• Data:

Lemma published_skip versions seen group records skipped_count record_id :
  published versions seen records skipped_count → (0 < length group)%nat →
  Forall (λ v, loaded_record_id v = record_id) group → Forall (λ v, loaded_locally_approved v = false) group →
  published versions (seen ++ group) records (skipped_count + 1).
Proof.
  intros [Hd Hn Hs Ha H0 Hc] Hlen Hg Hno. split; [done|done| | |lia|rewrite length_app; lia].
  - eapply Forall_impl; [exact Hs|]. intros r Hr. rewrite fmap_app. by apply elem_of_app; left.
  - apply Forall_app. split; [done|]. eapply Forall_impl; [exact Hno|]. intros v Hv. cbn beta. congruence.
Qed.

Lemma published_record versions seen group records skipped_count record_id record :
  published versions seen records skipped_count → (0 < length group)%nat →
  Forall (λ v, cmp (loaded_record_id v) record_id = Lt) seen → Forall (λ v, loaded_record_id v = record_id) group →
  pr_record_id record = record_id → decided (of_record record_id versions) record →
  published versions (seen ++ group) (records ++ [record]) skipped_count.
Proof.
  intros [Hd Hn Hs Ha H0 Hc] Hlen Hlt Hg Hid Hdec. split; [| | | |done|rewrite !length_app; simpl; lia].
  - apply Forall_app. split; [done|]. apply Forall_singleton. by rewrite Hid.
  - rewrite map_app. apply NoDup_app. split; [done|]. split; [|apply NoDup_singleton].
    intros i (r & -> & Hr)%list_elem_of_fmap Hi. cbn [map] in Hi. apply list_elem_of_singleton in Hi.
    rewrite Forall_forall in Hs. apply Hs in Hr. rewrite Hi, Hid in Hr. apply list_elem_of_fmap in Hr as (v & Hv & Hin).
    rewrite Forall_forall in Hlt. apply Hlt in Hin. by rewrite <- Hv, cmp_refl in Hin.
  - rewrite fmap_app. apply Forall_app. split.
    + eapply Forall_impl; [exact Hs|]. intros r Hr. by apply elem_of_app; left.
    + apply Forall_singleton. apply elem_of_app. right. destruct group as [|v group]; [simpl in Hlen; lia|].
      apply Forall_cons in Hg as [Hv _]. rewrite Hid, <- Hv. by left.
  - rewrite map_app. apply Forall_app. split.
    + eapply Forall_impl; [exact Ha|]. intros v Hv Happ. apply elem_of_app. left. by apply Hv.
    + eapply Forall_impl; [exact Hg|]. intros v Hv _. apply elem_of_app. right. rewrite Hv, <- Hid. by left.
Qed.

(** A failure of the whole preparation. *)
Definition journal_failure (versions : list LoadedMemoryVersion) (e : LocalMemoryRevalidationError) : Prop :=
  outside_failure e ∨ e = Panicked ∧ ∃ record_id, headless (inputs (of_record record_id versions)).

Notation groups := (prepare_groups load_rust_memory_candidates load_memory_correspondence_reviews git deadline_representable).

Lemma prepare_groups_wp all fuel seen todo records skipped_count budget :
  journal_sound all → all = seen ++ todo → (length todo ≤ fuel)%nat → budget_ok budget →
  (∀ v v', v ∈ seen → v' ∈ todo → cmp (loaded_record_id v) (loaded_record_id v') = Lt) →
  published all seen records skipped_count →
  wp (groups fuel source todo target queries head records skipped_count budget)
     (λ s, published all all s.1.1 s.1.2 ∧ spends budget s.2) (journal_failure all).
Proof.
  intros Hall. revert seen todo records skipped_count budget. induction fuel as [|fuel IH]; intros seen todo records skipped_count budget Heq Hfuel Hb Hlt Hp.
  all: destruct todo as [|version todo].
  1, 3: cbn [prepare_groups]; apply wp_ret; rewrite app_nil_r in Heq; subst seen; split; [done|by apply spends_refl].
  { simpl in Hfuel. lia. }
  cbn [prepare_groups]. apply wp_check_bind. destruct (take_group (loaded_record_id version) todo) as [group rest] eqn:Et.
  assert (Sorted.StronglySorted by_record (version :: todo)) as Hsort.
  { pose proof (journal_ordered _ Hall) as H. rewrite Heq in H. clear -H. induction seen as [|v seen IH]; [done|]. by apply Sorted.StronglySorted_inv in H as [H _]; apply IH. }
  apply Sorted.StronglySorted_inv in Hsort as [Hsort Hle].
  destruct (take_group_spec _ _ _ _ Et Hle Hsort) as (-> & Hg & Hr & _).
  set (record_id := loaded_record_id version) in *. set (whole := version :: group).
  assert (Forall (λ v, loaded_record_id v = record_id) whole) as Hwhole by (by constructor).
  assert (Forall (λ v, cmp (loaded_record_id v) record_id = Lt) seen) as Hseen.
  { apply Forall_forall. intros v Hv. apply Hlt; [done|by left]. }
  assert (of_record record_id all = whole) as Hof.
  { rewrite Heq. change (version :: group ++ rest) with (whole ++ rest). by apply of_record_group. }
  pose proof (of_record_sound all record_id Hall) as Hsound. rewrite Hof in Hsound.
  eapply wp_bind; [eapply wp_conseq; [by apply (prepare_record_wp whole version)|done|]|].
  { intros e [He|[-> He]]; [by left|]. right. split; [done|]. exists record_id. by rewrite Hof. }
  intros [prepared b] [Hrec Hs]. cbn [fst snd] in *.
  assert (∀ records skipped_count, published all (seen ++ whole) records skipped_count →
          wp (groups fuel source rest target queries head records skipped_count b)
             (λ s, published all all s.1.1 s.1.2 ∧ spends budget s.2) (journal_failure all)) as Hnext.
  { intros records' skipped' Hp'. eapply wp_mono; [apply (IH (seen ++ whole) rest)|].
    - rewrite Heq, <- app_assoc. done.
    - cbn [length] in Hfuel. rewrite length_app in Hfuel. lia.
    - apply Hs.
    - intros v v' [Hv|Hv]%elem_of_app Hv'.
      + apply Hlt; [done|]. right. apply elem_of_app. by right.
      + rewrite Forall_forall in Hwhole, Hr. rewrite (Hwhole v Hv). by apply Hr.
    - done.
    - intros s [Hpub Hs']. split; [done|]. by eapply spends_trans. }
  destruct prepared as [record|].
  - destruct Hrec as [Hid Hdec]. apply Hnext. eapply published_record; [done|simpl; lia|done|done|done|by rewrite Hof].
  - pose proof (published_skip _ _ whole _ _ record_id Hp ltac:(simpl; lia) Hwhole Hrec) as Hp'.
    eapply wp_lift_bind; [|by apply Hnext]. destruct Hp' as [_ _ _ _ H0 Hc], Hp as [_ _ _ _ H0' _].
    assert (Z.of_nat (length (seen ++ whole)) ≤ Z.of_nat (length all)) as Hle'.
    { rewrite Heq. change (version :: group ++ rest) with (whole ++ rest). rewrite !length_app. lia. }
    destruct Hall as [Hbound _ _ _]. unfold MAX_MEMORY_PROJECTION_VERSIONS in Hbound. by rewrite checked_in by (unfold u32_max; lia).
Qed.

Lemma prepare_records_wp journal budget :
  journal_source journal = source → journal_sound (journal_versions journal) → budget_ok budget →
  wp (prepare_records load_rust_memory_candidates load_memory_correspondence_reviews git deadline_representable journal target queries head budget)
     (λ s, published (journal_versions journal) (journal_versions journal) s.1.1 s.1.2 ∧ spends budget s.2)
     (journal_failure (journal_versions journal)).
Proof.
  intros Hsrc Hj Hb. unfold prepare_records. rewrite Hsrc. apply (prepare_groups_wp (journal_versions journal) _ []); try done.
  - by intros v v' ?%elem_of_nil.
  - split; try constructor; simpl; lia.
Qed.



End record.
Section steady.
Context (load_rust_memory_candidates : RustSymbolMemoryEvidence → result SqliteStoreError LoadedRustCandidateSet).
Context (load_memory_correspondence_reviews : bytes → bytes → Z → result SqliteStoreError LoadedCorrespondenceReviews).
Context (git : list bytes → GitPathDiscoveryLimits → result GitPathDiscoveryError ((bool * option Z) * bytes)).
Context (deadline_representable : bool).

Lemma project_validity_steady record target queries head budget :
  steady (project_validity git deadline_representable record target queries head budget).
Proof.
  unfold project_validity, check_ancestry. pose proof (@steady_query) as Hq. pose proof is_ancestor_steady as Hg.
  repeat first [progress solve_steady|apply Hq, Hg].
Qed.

• Exercise: Your response should be the lines above from the first to the one containing "published versions (seen ++ group) (records", inclusive, each given exactly.

• Response:
Lemma published_skip versions seen group records skipped_count record_id :
  published versions seen records skipped_count → (0 < length group)%nat →
  Forall (λ v, loaded_record_id v = record_id) group → Forall (λ v, loaded_locally_approved v = false) group →
  published versions (seen ++ group) records (skipped_count + 1).
Proof.
  intros [Hd Hn Hs Ha H0 Hc] Hlen Hg Hno. split; [done|done| | |lia|rewrite length_app; lia].
  - eapply Forall_impl; [exact Hs|]. intros r Hr. rewrite fmap_app. by apply elem_of_app; left.
  - apply Forall_app. split; [done|]. eapply Forall_impl; [exact Hno|]. intros v Hv. cbn beta. congruence.
Qed.

Lemma published_record versions seen group records skipped_count record_id record :
  published versions seen records skipped_count → (0 < length group)%nat →
  Forall (λ v, cmp (loaded_record_id v) record_id = Lt) seen → Forall (λ v, loaded_record_id v = record_id) group →
  pr_record_id record = record_id → decided (of_record record_id versions) record →
  published versions (seen ++ group) (records ++ [record]) skipped_count.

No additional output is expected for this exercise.